Los Angeles-based producer Flying Lotus, also known as Steven Ellison, is preparing to release the follow up to his 2010 breakout album Cosmogramma. Aptly named Until the Quiet Comes, this will come as his third LP.
Known for his thumping bass-driven tracks and hip hop-centric production, this album contains enough hard hitting tracks to make the quieter, more cerebral moments have more impact. He has steadily moved away from the norms of instrumental hip hop between his albums, sampling more jazz and classical pieces for the framework of songs.
Since his debut album 1983 dropped in 2006, Ellison has shrugged off the comparisons to late producer J Dilla, an innovator in hip hop sampling. With Cosmogramma, Flylo expanded his arsenal, collaborating with the likes of Thom Yorke of Radiohead and Ravi Coltrane.
This album is a different beast altogether.
More organic than Cosmogramma, this is the sound is of an artist who has evolved to the point of mastering his toolbox. Not to say he rests on his laurels on this album, far from it. He expertly weaves classical, jazz, electro, and hip hop into a sonic collage dreamy enough to pull a listener’s mind from his or her immediate surroundings.
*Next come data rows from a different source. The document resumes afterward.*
(** Pass 1, one index. *)
Definition elide_at (last_tool : option nat) (image_tokens : N) (b : Budget) (i : nat) : Budget :=
  match messages b !! i with
  | None => b
  | Some m =>
      if negb (is_role Tool m) || bool_decide (Some i = last_tool)
         || (count_tokens (content m) <=? MIN_KEPT_CONTENT_TOKENS)%N
      then b
      else
        let marker := elided_marker (length (content m)) in
        if (length marker <? length (content m))%nat then replace_content b i marker image_tokens
        else b
  end.

(** Pass 2, one index. *)
Definition truncate_at (token_limit image_tokens : N) (b : Budget) (i : nat) : Budget :=
  match messages b !! i with
  | None => b
  | Some m =>
      if is_role System m then b
      else if (count_tokens (content m) <=? MIN_KEPT_CONTENT_TOKENS)%N then b
      else
        let others := (total b - nth i (costs b) 0)%N in
        let allowance := (token_limit - saturating_add others (immutable_tokens m image_tokens))%N in
        let shrunk := truncate_to_tokens (content m) allowance in
        if negb (str_eqb shrunk []) && (length shrunk <? length (content m))%nat
        then replace_content b i shrunk image_tokens
        else b
  end.

(** [for i in ... { if total <= token_limit { return; } ... }]. *)
Fixpoint pass (step : Budget -> nat -> Budget) (token_limit : N) (is_ : list nat) (b : Budget) : Budget :=
  match is_ with
  | [] => b
  | i :: rest =>
      if (total b <=? token_limit)%N then b else pass step token_limit rest (step b i)
  end.

(** Pass 3: the blocks after the fixed head, as (start, end). *)
Fixpoint blocks_from (fuel : nat) (msgs : list Message) (i : nat) : list (nat * nat) :=
  match fuel with
  | O => []
  | S fuel =>
      match msgs !! i with
      | None => []
      | Some m =>
          let e := match tool_calls m with
                   | [] => (i + 1)%nat
                   | _ => (i + 1 + tool_run (skipn (i + 1) msgs))%nat
                   end in
          (i, e) :: blocks_from fuel msgs e
      end
  end.

Definition mark_dropped (dropped : list bool) (start e : nat) : list bool :=
  imap (fun j d => d || ((start <=? j)%nat && (j <? e)%nat)) dropped.

Fixpoint drop_blocks (token_limit : N) (costs : list N) (last_user : option nat)
    (final_block_start : option nat) (blocks : list (nat * nat)) (dropped : list bool) (total : N)
    : list bool * N :=
  match blocks with
  | [] => (dropped, total)
  | (start, e) :: rest =>
      if (total <=? token_limit)%N then (dropped, total)
      else if bool_decide (Some start = final_block_start) then (dropped, total)
      else if match last_user with
              | Some u => (start <=? u)%nat && (u <? e)%nat
              | None => false
              end
      then drop_blocks token_limit costs last_user final_block_start rest dropped total
      else
        drop_blocks token_limit costs last_user final_block_start rest (mark_dropped dropped start e)
          (total - nsum (firstn (e - start) (skipn start costs)))%N
  end.

Fixpoint retain {A} (l : list A) (dropped : list bool) : list A :=
  match l, dropped with
  | x :: l', d :: dropped' => if d then retain l' dropped' else x :: retain l' dropped'
  | _, _ => []
  end.

Definition drop_pass (token_limit : N) (fixed_head : nat) (b : Budget) : list Message :=
  if (token_limit <? total b)%N then
    let msgs := messages b in
    let last_user := rposition (is_role User) msgs in
    let blocks := blocks_from (length msgs) msgs (Nat.min fixed_head (length msgs)) in
    let final_block_start := option_map fst (last blocks) in
    let '(dropped, _) := drop_blocks token_limit (costs b) last_user final_block_start blocks
                           (replicate (length msgs) false) (total b) in
    if existsb id dropped then normalize_leading (retain msgs dropped) fixed_head else msgs
  else messages b.

Definition enforce_token_budget (msgs : list Message) (token_limit : N) (fixed_head : nat)
    (image_tokens : N) : list Message :=
  let msgs := normalize_leading msgs fixed_head in
  let costs := map (fun m => message_tokens m image_tokens) msgs in
  let b := {| messages := msgs; costs := costs; total := nsum costs |} in
  if (total b <=? token_limit)%N then msgs
  else
    let last_tool := rposition (is_role Tool) msgs in
    let indices := seq 0 (length msgs) in
    let b := pass (elide_at last_tool image_tokens) token_limit indices b in
    let b := pass (truncate_at token_limit image_tokens) token_limit indices b in
    drop_pass token_limit fixed_head b.

(** ** [sliding_window.rs] *)

Record SlidingWindowStrategy := { pinned_prefix : nat; image_tokens : N }.

Definition with_pinned_prefix (n : nat) : SlidingWindowStrategy :=
  {| pinned_prefix := n; image_tokens := IMAGE_BLOCK_TOKENS |}.
Definition sliding_new : SlidingWindowStrategy := with_pinned_prefix 0.
Definition with_image_tokens (s : SlidingWindowStrategy) (tokens : N) : SlidingWindowStrategy :=
  {| pinned_prefix := pinned_prefix s; image_tokens := tokens |}.

(** The backward walk over [rev rest]: the start index that fits the budget. *)
Fixpoint walk_back (image_tokens : N) (rev_rest : list Message) (start : nat) (remaining : N) : nat :=
  match rev_rest with
  | [] => start
  | m :: more =>
      let cost := message_tokens m image_tokens in
      if (remaining <? cost)%N then start
      else walk_back image_tokens more (start - 1) (remaining - cost)
  end.

Definition compact (s : SlidingWindowStrategy) (msgs : list Message) (token_limit : N) : list Message :=
  match msgs with
  | [] => []
  | first :: _ =>
      let offset := if is_role System first then 1%nat else 0%nat in
      let head_end := Nat.min (offset + pinned_prefix s) (length msgs) in
      let head_end := if (0 <? pinned_prefix s)%nat then exchange_edge msgs head_end else head_end in
      let head := firstn head_end msgs in
      let rest := skipn head_end msgs in
      let remaining := fold_left (fun r m => (r - message_tokens m (image_tokens s))%N) head token_limit in
      let start := walk_back (image_tokens s) (rev rest) (length rest) remaining in
      let start := kept_window_start rest start in
      enforce_token_budget (head ++ skipn start rest) token_limit head_end (image_tokens s)
  end.

(** ** [observation_masking.rs] *)

Record ObservationMaskingStrategy := { keep_recent_tool_results : nat; om_image_tokens : N }.

Definition masking_new (keep : nat) : ObservationMaskingStrategy :=
  {| keep_recent_tool_results := keep; om_image_tokens := IMAGE_BLOCK_TOKENS |}.

Definition tool_indices (msgs : list Message) : list nat :=
  omap (fun im => if is_role Tool (im : nat * Message).2 then Some im.1 else None) (imap pair msgs).

Definition mask (s : ObservationMaskingStrategy) (msgs : list Message) : list Message :=
  let indices := tool_indices msgs in
  let cutoff := (length indices - keep_recent_tool_results s)%nat in
  let old := firstn cutoff indices in
  imap (fun i m =>
    if bool_decide (i ∈ old)
    then {| role := Tool; content := elided_marker (length (content m)); tool_calls := tool_calls m;
            tool_call_id := tool_call_id m; provider_content := provider_content m |}
    else m) msgs.

Definition compact_masking (s : ObservationMaskingStrategy) (msgs : list Message) (token_limit : N)
    : list Message :=
  match msgs with
  | [] => []
  | _ =>
      let masked := mask s msgs in
      let total := nsum (map (fun m => message_tokens m (om_image_tokens s)) masked) in
      if (total <=? token_limit)%N then masked
      else
        let '(system, rest, remaining) :=
          match masked with
          | m :: more =>
              if is_role System m then ([m], more, (token_limit - message_tokens m (om_image_tokens s))%N)
              else ([], masked, token_limit)
          | [] => ([], [], token_limit)
          end in
        let start := walk_back (om_image_tokens s) (rev rest) (length rest) remaining in
        let start := kept_window_start rest start in
        enforce_token_budget (system ++ skipn start rest) token_limit (length system) (om_image_tokens s)
  end.

(** ** Exchanges

    What providers accept is stated on exchanges: a message that is not a tool result, with the run
    of tool results that follows it.  Compaction may shrink contents, so transcripts are compared
    without them. *)

Definition erase (m : Message) : Message := set_content m [].
Definition shape (ms : list Message) : list Message := map erase ms.

Definition starts_tool (ms : list Message) : bool :=
  match ms with m :: _ => is_role Tool m | [] => false end.

Fixpoint group (ms : list Message) : list (list Message) :=
  match ms with
  | [] => []
  | m :: rest =>
      if starts_tool rest
      then match group rest with g :: gs => (m :: g) :: gs | [] => [[m]] end
      else [m] :: group rest
  end.

(** A message with its results: results only follow an assistant message that made calls. *)
Definition exchange (g : list Message) : Prop :=
  match g with
  | [] => False
  | m :: results =>
      role m <> Tool /\ Forall (fun r => role r = Tool) results /\
      (results <> [] -> tool_calls m <> []) /\ (tool_calls m <> [] -> role m = Assistant)
  end.

Definition well_paired (ms : list Message) : Prop := Forall exchange (group ms).

Lemma is_role_true r m : is_role r m = true <-> role m = r.
Proof. apply bool_decide_eq_true. Qed.

Lemma is_role_erase r m : is_role r (erase m) = is_role r m.
Proof. done. Qed.

Lemma group_nonempty ms : group ms = [] -> ms = [].
Proof. destruct ms as [|m ms]; [done|]. cbn. destruct (starts_tool ms); [by destruct (group ms)|done]. Qed.

Lemma concat_group ms : concat (group ms) = ms.
Proof.
  induction ms as [|m ms IH]; [done|]. cbn [group]. destruct (starts_tool ms) eqn:E.
  - destruct (group ms) as [|g gs] eqn:Eg; [by apply group_nonempty in Eg as ->|].
    cbn [concat app]. by rewrite <- IH.
  - cbn [concat app]. by rewrite IH.
Qed.

Lemma starts_tool_app a b : a <> [] -> starts_tool (a ++ b) = starts_tool a.
Proof. by destruct a. Qed.

Lemma group_app a b : starts_tool b = false -> group (a ++ b) = group a ++ group b.
Proof.
  intros Hb. induction a as [|m a IH]; [done|]. cbn [group app].
  destruct a as [|m' a].
  - cbn [app group starts_tool]. by rewrite Hb.
  - rewrite starts_tool_app by done. destruct (starts_tool (m' :: a)); [|by rewrite IH].
    rewrite IH. destruct (group (m' :: a)) eqn:Eg; [by apply group_nonempty in Eg|done].
Qed.

Lemma starts_tool_shape ms : starts_tool (shape ms) = starts_tool ms.
Proof. by destruct ms. Qed.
Tracks like ‘Getting There’ combine otherworldly bell samples with the signature stuttering kick and shaker patterns of years past. In ‘See Thru to U,’ Flylo works with the legendary Erykah Badu, her voice echoing into spacey drum arrangements and sparse instrumentation.
Junior Eric He said of Until the Quiet Comes, “I’m pretty excited, not gonna lie. It’s instrumental, so it wont be on the radio or anything, but the beats are sick. It’ll be the first album new album from him I’ll hear, I only got onto FlyLo’s music last year.”
Most Carlmont students do not listen to Flying Lotus, but with his undeniably beautiful production, work ethic, and shrewd collaboration moves, FlyLo is poised to make a dent in our playlists in the coming years.
The album will be released via Warp Records on Oct 2.